A distinguishing feature of the Australian Oxford Dictionary is its encyclopaedic content. There are more than 10,000 encyclopaedic entries, and these are more detailed than those in any comparable Australian dictionary. For example, the place-name entries not only geographically locate the place in question, but also provide information about the character of the place and its historical, economic, or political importance. There are detailed entries on many topics--political parties, religious organizations, historical events, mythological and fictional characters, and more.
In addition, many lexical items which are normally given only very brief treatment in conventional dictionaries are here often given detailed explanatory coverage. Many specific subjects, concepts, movements, and events are presented as self-contained articles following the dictionary entry, be it on black holes, existentialism, computers, Marxism, osmosis, Romanesque, tragedy, or the zodiac.
In both lexical and encyclopaedic entries special attention has been paid to Australian words and subjects.

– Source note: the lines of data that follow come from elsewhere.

(* ===== verification/KListMain.v ===== *)
(** * Pintos: the properties of doubly linked lists

    A double-ended queue as the abstract specification of the linking operations,
    and the theorems about the ordered ones. *)

From stdpp Require Import base tactics list gmap sorting.
From Stdlib Require Import ZArith Lia.
From S2P Require Import Prelude KList KListProps KListSort.

Implicit Types (h : lheap) (l : klist) (es : list eptr).

(** ** The abstract double-ended queue *)

Inductive dop :=
  | PushFront (e : eptr)
  | PushBack (e : eptr)
  | PopFront
  | PopBack
  | Remove (e : eptr)
  | Reverse
  | Size.

Inductive dout := Unit | Elem (e : eptr) | Count (n : nat).

(** One call on the list in memory. *)
Definition call l (o : dop) : M lheap dout :=
  match o with
  | PushFront e => list_push_front l e;; mret Unit
  | PushBack e => list_push_back l e;; mret Unit
  | PopFront => e ← list_pop_front l; mret (Elem e)
  | PopBack => e ← list_pop_back l; mret (Elem e)
  | Remove e => list_remove e;; mret Unit
  | Reverse => list_reverse l;; mret Unit
  | Size => n ← list_size l; mret (Count n)
  end.

(** The same call on a sequence; [None] is a misuse: an element that is no storage
    ([pool]), that is in the list already, or that is not there. *)
Definition spec l (pool : gset eptr) (o : dop) es : option (dout * list eptr) :=
  match o with
  | PushFront e => if decide (e ∈ pool ∧ e ∉ nodes l es) then Some (Unit, e :: es) else None
  | PushBack e => if decide (e ∈ pool ∧ e ∉ nodes l es) then Some (Unit, es ++ [e]) else None
  | PopFront => match es with e :: es' => Some (Elem e, es') | [] => None end
  | PopBack => match reverse es with e :: es' => Some (Elem e, reverse es') | [] => None end
  | Remove e => if decide (e ∈ es) then Some (Unit, filter (λ x, x ≠ e) es) else None
  | Reverse => Some (Unit, reverse es)
  | Size => Some (Count (length es), es)
  end.

Fixpoint calls l (os : list dop) : M lheap (list dout) :=
  match os with
  | [] => mret []
  | o :: os' => x ← call l o; xs ← calls l os'; mret (x :: xs)
  end.

Fixpoint specs l (pool : gset eptr) (os : list dop) es : option (list dout * list eptr) :=
  match os with
  | [] => Some ([], es)
  | o :: os' => '(x, es1) ← spec l pool o es; '(xs, es2) ← specs l pool os' es1; Some (x :: xs, es2)
  end.

Lemma filter_middle es1 e es2 :
  NoDup (es1 ++ e :: es2) → filter (λ x, x ≠ e) (es1 ++ e :: es2) = es1 ++ es2.
Proof.
  intros (_ & Hd & [Hn _]%NoDup_cons)%NoDup_app.
  assert (∀ L : list eptr, e ∉ L → filter (λ x, x ≠ e) L = L) as Hf.
  { induction L as [|x L IH]; [done|]. rewrite not_elem_of_cons. intros [? ?].
    rewrite filter_cons_True by done. by rewrite IH. }
  rewrite filter_app, filter_cons_False by (intros ?; done).
  rewrite !Hf; [done|done|]. intros Hx. apply (Hd e Hx). by left.
Qed.

Lemma es_nodup h l es : dlist h l es → NoDup es.
Proof. intros [_ Hnd]. unfold nodes in Hnd. by apply NoDup_cons in Hnd as [_ [? _]%NoDup_app]. Qed.

Lemma nodes_dom h l es a : dlist h l es → a ∈ nodes l es → is_Some (h !! a).
Proof. intros [Hseg _]. by eapply dseg_dom. Qed.

Lemma nodes_sub l es es' a : (∀ x, x ∈ es → x ∈ es') → a ∈ nodes l es → a ∈ nodes l es'.
Proof. intros Hs. unfold nodes. rewrite !elem_of_cons, !elem_of_app. naive_solver. Qed.

(** The operations allocate and free nothing: what changes is storage before and
    in the list afterwards. *)
Lemma dom_kept h h' l es es' (L : list eptr) :
  same_but L h h' → (∀ a, a ∈ L → a ∈ nodes l es' ∧ is_Some (h !! a)) → dlist h' l es' →
  dom h' = dom h.
Proof.
  intros Hs HL [Hseg _]. apply set_eq. intros a. rewrite !elem_of_dom.
  destruct (decide (a ∈ L)) as [Ha|Ha]; [|by rewrite Hs]. destruct (HL a Ha) as [Hn Hh].
  split; intros _; [done|]. by eapply dseg_dom.
Qed.

Lemma dom_pushed h h' l es es' e :
  dlist h l es → is_Some (h !! e) → (∀ x, x ∈ e :: es → x ∈ es') → same_but (e :: nodes l es) h h' →
  dlist h' l es' → dom h' = dom h.
Proof.
  intros Hd He Hsub Hs. eapply dom_kept; [done|exact Hs|]. intros a [->|Ha]%elem_of_cons.
  - split; [|done]. unfold nodes. rewrite elem_of_cons, elem_of_app. right. left. apply Hsub. by left.
  - split; [|by eapply nodes_dom]. eapply nodes_sub; [|exact Ha]. intros. apply Hsub. by right.
Qed.

Lemma dom_popped h h' l es es' :
  dlist h l es → (∀ x, x ∈ es' → x ∈ es) → same_but (nodes l es') h h' →
  dlist h' l es' → dom h' = dom h.
Proof.
  intros Hd Hsub Hs. eapply dom_kept; [done|exact Hs|]. intros a Ha. split; [done|].
  eapply nodes_dom; [exact Hd|]. by eapply nodes_sub.
Qed.

Lemma wp_call t l o es x es' h :
  dlist h l es → spec l (dom h) o es = Some (x, es') →
  wp t (call l o) (λ y h', y = x ∧ dlist h' l es' ∧ dom h' = dom h) h.
Proof.
  intros Hd Hspec. destruct o as [e|e| | |e| |]; cbn [spec call] in *.
  - case_decide as He; [|done]. injection Hspec as <- <-. destruct He as [Hp%elem_of_dom Hn].
    apply wp_bind. eapply wp_push_front; [exact Hd|done|done|].
    intros h' Hd' Hs. apply wp_ret. split_and!; [done|done|]. by eapply (dom_pushed h h' l es).
  - case_decide as He; [|done]. injection Hspec as <- <-. destruct He as [Hp%elem_of_dom Hn].
    apply wp_bind. eapply wp_push_back; [exact Hd|done|done|].
    intros h' Hd' Hs. apply wp_ret. split_and!; [done|done|].
    eapply (dom_pushed h h' l es); [done|done| |done|done]. set_solver.
  - destruct es as [|e es]; [done|]. injection Hspec as <- <-. apply wp_bind.
    eapply wp_pop_front; [exact Hd|]. intros h' Hd' Hs. apply wp_ret. split_and!; [done|done|].
    eapply dom_popped; [exact Hd| |done|done]. by right.
  - destruct (reverse es) as [|e r] eqn:Hr; [done|]. injection Hspec as <- <-.
    assert (es = reverse r ++ [e]) as -> by (rewrite <- (reverse_involutive es), Hr; apply reverse_cons).
    apply wp_bind. eapply wp_pop_back; [exact Hd|]. intros h' Hd' Hs. apply wp_ret.
    split_and!; [done|done|]. eapply dom_popped; [exact Hd| |done|done]. set_solver.
  - case_decide as He; [|done]. injection Hspec as <- <-.
    apply list_elem_of_split in He as (es1 & es2 & ->).
    rewrite filter_middle by (by eapply es_nodup). apply wp_bind.
    eapply wp_remove_dlist; [exact Hd|]. intros h' Hd' Hs. apply wp_ret. split_and!; [done|done|].
    eapply dom_popped; [exact Hd| |done|done]. set_solver.
  - injection Hspec as <- <-. apply wp_bind. eapply wp_list_reverse; [exact Hd|].
    intros h' Hd' Hs. apply wp_ret. split_and!; [done|done|].
    eapply dom_popped; [exact Hd| | |done]; [intros a; apply elem_of_reverse|].
    eapply same_but_perm; [|exact Hs]. symmetry. apply nodes_reverse.
  - injection Hspec as <- <-. apply wp_bind. eapply wp_list_size; [exact Hd|]. by apply wp_ret.
Qed.

Lemma wp_calls t l os es xs es' h :
  dlist h l es → specs l (dom h) os es = Some (xs, es') →
  wp t (calls l os) (λ ys h', ys = xs ∧ dlist h' l es' ∧ dom h' = dom h) h.
Proof.
  revert es xs h. induction os as [|o os IH]; intros es xs h Hd Hspec; cbn [specs calls] in *.
  { injection Hspec as <- <-. by apply wp_ret. }
  destruct (spec l (dom h) o es) as [[x es1]|] eqn:Ho; [|done]. cbn in Hspec.
  destruct (specs l (dom h) os es1) as [[xs1 es2]|] eqn:Hos; [|done]. cbn in Hspec.
  injection Hspec as <- <-. apply wp_bind. eapply wp_mono; [by eapply wp_call|].
  intros y h1 (-> & Hd1 & Hdom). apply wp_bind. rewrite <- Hdom in Hos.
  eapply wp_mono; [by eapply IH|]. intros ys h2 (-> & Hd2 & Hdom2). apply wp_ret.
  split_and!; [done|done|congruence].
Qed.

(** ** The properties *)

(** C17 (refinement): the list in memory implements a double-ended queue.  Any
    sequence of pushes, pops, removals, reversals and size queries that the
    abstract queue allows runs without a failed assertion, returns what the
    abstract queue returns, and leaves a well-linked list of the abstract queue's
    elements; no storage appears or disappears. *)
Theorem deque_refines l os es xs es' h :
  dlist h l es → specs l (dom h) os es = Some (xs, es') →
  ∃ h', calls l os h = Done (xs, h') ∧ dlist h' l es' ∧ dom h' = dom h.
Proof.
  intros Hd Hspec. destruct (wp_total_run _ _ _ (wp_calls Full _ _ _ _ _ _ Hd Hspec))
    as (ys & h' & Hrun & -> & Hd' & Hdom). by exists h'.
Qed.

(** The list 5, 3, 7, 4 between its headers 1 and 2, and the element 9 outside. *)
Definition demo_list : klist := KList 1 2.
Definition demo_heap : lheap := list_to_map
  [(1%positive, ListElem None (Some 5%positive)); (5%positive, ListElem (Some 1%positive) (Some 3%positive));
   (3%positive, ListElem (Some 5%positive) (Some 7%positive)); (7%positive, ListElem (Some 3%positive) (Some 4%positive));
   (4%positive, ListElem (Some 7%positive) (Some 2%positive)); (2%positive, ListElem (Some 4%positive) None);
   (9%positive, ListElem None None)].

Lemma demo_dlist : dlist demo_heap demo_list [5; 3; 7; 4]%positive.
Proof. split; [repeat split|]. apply (bool_decide_unpack _). by vm_compute. Qed.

The major feature of this new edition, however, is the addition of some 10,000 new lexical items, dramatically increasing the core size of the dictionary. The ultimate guide to contemporary Australian English, this is the most authoritative Australian Dictionary. But it is not just a dictionary for scholars or pedants--it describes our changing language in such a clear and entertaining way, that it is the essential reference for the new millennium.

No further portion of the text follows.